Assigned task
Exactly reproduce the data from its first line through the line with "- destruct (decide", leaving out every line after it.

Saved entries

Lemma poll_start_inv k c f cx q' c' f' w p :
  sq !! k = Some (c, Some (FStart f)) → poll_start_item q c f cx = Done (q', c', f', w, p) →
  inv (view q') (<[k := (c', FStart <$> pending_or p f')]> sq) dr fi de re.
Proof.
  intros Hk Hp. pose proof (inv_fut _ _ _ _ _ _ Hinv _ _ _ Hk) as Hf.
  destruct f as [|id pf|id]; simpl in Hp, Hf; [|done|].
  - destruct (decide _) as [Ho|Ho]; [simplify_eq; by apply inv_seq; eauto|].
    destruct (has_seqr c); simpl in Hp; [|simplify_eq; by apply inv_seq; eauto].
    pose (s1 := {| queue := queue q; next_id := S (next_id q); responses := responses q; current := current q;
                   slots := <[next_id q := new_slot]> (slots q) |}).
    assert (view s1 = v_alloc (view q)) as Hv1 by (unfold view, v_alloc; simpl; by rewrite fmap_insert).
    destruct (start_put_view s1 (next_id q) cx) as (s2 & w2 & p2 & He & Hv2).
    { rewrite Hv1. exact (inv_cap _ _ _ _ _ _ Hinv). }
    { simpl. rewrite lookup_insert_eq. eauto. }
    unfold s1 in He. rewrite He in Hp. injection Hp as <- <- <- <- <-. rewrite Hv2, Hv1. apply inv_alloc; [done|done|].
    destruct p2; simpl; [done|]. pose proof (inv_next _ _ _ _ _ _ Hinv) as Hn. simpl in Hn. unfold live. simpl. lia.
  - destruct (start_wait q id cx) as [s' r] eqn:E. simplify_eq.
    apply start_wait_view in E; [|by apply live_is_some]. rewrite E. apply inv_seq; [done|eauto|].
    by destruct r.
Qed.

Lemma poll_finish_inv k c f cx q' c' f' w p :
  sq !! k = Some (c, Some (FFinish f)) → poll_finish_item q c f cx = (q', c', f', w, p) →
  inv (view q') (<[k := (c', FFinish <$> pending_or p f')]> sq) dr (add_filled c f fi) de re.
Proof.
  intros Hk Hp. pose proof (inv_fut _ _ _ _ _ _ Hinv _ _ _ Hk) as Hf. destruct f as [x|id]; unfold poll_finish_item in Hp; simpl in Hf |- *.
  - destruct (open_ c) as [id|] eqn:Ho; [|simplify_eq; apply inv_seq; [done|by rewrite Ho|done]].
    destruct (inv_open _ _ _ _ _ _ Hinv _ _ _ _ Hk Ho) as [Hl _].
    destruct (fill q id x) as [s1 w1] eqn:Ef. apply fill_view in Ef. rewrite (live_done _ Hl) in Ef.
    destruct (finish_wait s1 id cx) as [s2 p2] eqn:Ew. apply finish_wait_view in Ew as [Hv _].
    + injection Hp as <- <- <- <- <-. rewrite Hv, Ef. eapply inv_fill; try done. by destruct p2.
    + apply view_some. rewrite Ef. simpl. rewrite lookup_insert_eq. eauto.
  - destruct (finish_wait q id cx) as [s2 p2] eqn:Ew. apply finish_wait_view in Ew as [Hv _]; [|by apply live_is_some].
    injection Hp as <- <- <- <- <-. rewrite Hv. apply inv_seq; [done|eauto|by destruct p2].
Qed.

(** The item at the head of the queue, taken and granted. *)
Lemma grant_head id r q0 s1 w1 :
  v_buf (view q) = id :: r → view q0 = v_set_buf (view q) r → grant q0 id = (s1, w1) →
  view s1 = v_set_buf (view q) r ∧ v_slots (view s1) !! id = Some (expect fi de re id) ∧ id ∉ de.*1.
Proof.
  intros Hb H0 Hg. destruct (inv_buf _ _ _ _ _ _ Hinv id) as [Hl Hd]; [rewrite Hb; by left|].
  pose proof (live_slot _ _ _ _ _ _ _ Hinv Hl) as Hs.
  apply grant_view in Hg; [|apply view_some; rewrite H0; simpl in *; by rewrite Hs].
  rewrite Hg, H0. simpl in *. by rewrite Hs.
Qed.
End Steps.

Lemma poll_queue_view q cx :
  match Queue.poll_get (queue q) cx with
  | (q1, _, Ready id) => ∃ r, v_buf (view q) = id :: r ∧ view (set_queue q q1) = v_set_buf (view q) r
  | (q1, _, Pending) => view (set_queue q q1) = view q
  end.
Proof.
  unfold Queue.poll_get, Queue.pop_front. destruct (Queue.buf (queue q)) as [|id r] eqn:Eb; simpl.
  - unfold view. simpl. by rewrite Eb.
  - exists r. simpl. rewrite Eb. by unfold view, v_set_buf.
Qed.

Lemma try_queue_view q :
  match Queue.try_get (queue q) with
  | (q1, _, Some id) => ∃ r, v_buf (view q) = id :: r ∧ view (set_queue q q1) = v_set_buf (view q) r
  | (q1, _, None) => view (set_queue q q1) = view q
  end.
Proof.
  unfold Queue.try_get, Queue.pop_front. destruct (Queue.buf (queue q)) as [|id r] eqn:Eb; simpl.
  - by unfold view.
  - exists r. simpl. rewrite Eb. by unfold view, v_set_buf.
Qed.

(** A driver that holds an item: it is delivered if filled in, waited for if
    not; the cell is never found ready and empty. *)
Lemma get_ready_inv q sq dr fi de re d id cx :
  inv (view q) sq dr fi de re → dr !! d = Some (GetReady id) →
  ∃ q' p, get_ready q id cx = Done (q', GetReady id, p) ∧
    inv (view q') sq (match p with Pending => <[d := GetReady id]> dr | Ready _ => delete d dr end) fi
      (add_delivered (poll_item p) de) re.
Proof.
  intros Hi Hd. destruct (inv_dr _ _ _ _ _ _ Hi _ _ Hd) as (Hl & Hnd & _).
  pose proof (live_slot _ _ _ _ _ _ _ Hi Hl) as Hs. unfold expect in Hs. rewrite decide_False in Hs by done.
  pose proof (get_ready_view q id cx _ _ _ Hs) as Hg. destruct (fi !! id) as [x|] eqn:Ex; simpl in Hg.
  - destruct Hg as (q' & -> & Hv). eexists _, _. split; [done|]. rewrite Hv. simpl. by eapply inv_deliver.
  - destruct Hg as (q' & -> & Hv). eexists _, _. split; [done|]. rewrite Hv. simpl. by rewrite insert_id.
Qed.

Lemma poll_get_inv q sq dr fi de re d f cx :
  inv (view q) sq dr fi de re → dr !! d = Some f → (f = GetNew → current q = None) →
  ∃ q' f' w p, poll_get_next_item q f cx = Done (q', f', w, p) ∧
    inv (view q') sq (match p with Pending => <[d := f']> dr | Ready _ => delete d dr end) fi
      (add_delivered (poll_item p) de) re.
Proof.
  intros Hi Hd Hnew.
  assert (∃ q' f' w p, get_queue q cx = Done (q', f', w, p) ∧
    inv (view q') sq (match p with Pending => <[d := f']> dr | Ready _ => delete d dr end) fi
      (add_delivered (poll_item p) de) re) as Hq.
  { unfold get_queue. pose proof (poll_queue_view q cx) as Hv. destruct (Queue.poll_get _ _) as [[q1 w] [id|]].
    - destruct Hv as (r & Hb & Hv). destruct (grant (set_queue q q1) id) as [s1 w1] eqn:Eg.
      destruct (grant_head _ _ _ _ _ _ Hi _ _ _ _ _ Hb Hv Eg) as (Hv1 & _ & _).
      pose proof (inv_dequeue _ _ _ _ _ _ d _ _ Hi Hb) as Hi1. rewrite <- Hv1 in Hi1.
      destruct (get_ready_inv _ _ _ _ _ _ d id cx Hi1) as (q' & p & -> & Hi2); [apply lookup_insert_eq|].
      eexists _, _, _, _. split; [done|]. destruct p; [by rewrite delete_insert_eq in Hi2|].
      by rewrite insert_insert_eq in Hi2.
    - eexists _, _, _, _. split; [done|]. rewrite Hv. simpl. eapply inv_driver; [done|].
      intros d1 id. rewrite lookup_insert_Some. by intros [[_ ?]|[_ ?]]. }
  destruct f as [| |id]; simpl; [|done|].
  - rewrite decide_False; [done|]. rewrite (Hnew eq_refl). by intros [].
  - destruct (get_ready_inv _ _ _ _ _ _ d id cx Hi Hd) as (q' & p & -> & Hi2). eexists _, _, _, _. by split.
Qed.

Lemma try_next_inv q sq dr fi de re q' w o :
  inv (view q) sq dr fi de re → try_next_item q = Done (q', w, o) →
  inv (view q') sq dr fi (add_delivered o de) re.
Proof.
  intros Hi Ht. unfold try_next_item in Ht. destruct (decide _) as [|Hc]; [done|].
  pose proof (try_queue_view q) as Hv. destruct (Queue.try_get (queue q)) as [[q1 w0] [id|]].
  2:{ injection Ht as <- <- <-. by rewrite Hv. }
  destruct Hv as (r & Hb & Hv). destruct (grant (set_queue q q1) id) as [s1 w1] eqn:Eg.
  destruct (grant_head _ _ _ _ _ _ Hi _ _ _ _ _ Hb Hv Eg) as (Hv1 & Hs & Hnd).
  unfold expect in Hs. rewrite decide_False in Hs by done. pose proof (view_slot _ _ _ Hs) as Hp.
  unfold slot_view in Hp. injection Hp as Hp Hr Hdn. rewrite Hp in Ht.
  destruct (fi !! id) as [x|] eqn:Ex.
  - injection Ht as <- <- <-. simpl.
    pose (d := fresh (dom dr)). assert (d ∉ dom dr) as Hd by apply is_fresh.
    pose proof (inv_dequeue _ _ _ _ _ _ d _ _ Hi Hb) as Hi1. rewrite <- Hv1 in Hi1.
    eapply inv_deliver in Hi1; [|apply lookup_insert_eq|exact Hs].
    rewrite delete_insert_id in Hi1 by (by apply not_elem_of_dom).
    change (inv (v_set_cur (view (put_slot s1 id (with_payload (slot s1 id) None))) (Some id)) sq dr fi (de ++ [(id, x)]) re).
    rewrite view_put. unfold slot_view. simpl. rewrite Hr, Hdn. exact Hi1.
  - assert (Queue.cap (queue s1) = None) as Hcap.
    { change (v_cap (view s1) = None). rewrite Hv1. exact (inv_cap _ _ _ _ _ _ Hi). }
    assert (Queue.buf (queue s1) = r) as Hbuf by (change (v_buf (view s1) = r); by rewrite Hv1).
    unfold Queue.try_put, Queue.has_space in Ht. rewrite Hcap in Ht. simpl in Ht. injection Ht as <- <- <-. simpl.
    replace (view _) with (v_set_buf (view q) (r ++ [id])); [by eapply inv_requeue|].
    transitivity (v_set_buf (view s1) (r ++ [id])); [by rewrite Hv1|].
    unfold view, v_set_buf. simpl. by rewrite Hcap, Hbuf.
Qed.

Answer to this task
Lemma poll_start_inv k c f cx q' c' f' w p :
  sq !! k = Some (c, Some (FStart f)) → poll_start_item q c f cx = Done (q', c', f', w, p) →
  inv (view q') (<[k := (c', FStart <$> pending_or p f')]> sq) dr fi de re.
Proof.
  intros Hk Hp. pose proof (inv_fut _ _ _ _ _ _ Hinv _ _ _ Hk) as Hf.
  destruct f as [|id pf|id]; simpl in Hp, Hf; [|done|].
  - destruct (decide _) as [Ho|Ho]; [simplify_eq; by apply inv_seq; eauto|].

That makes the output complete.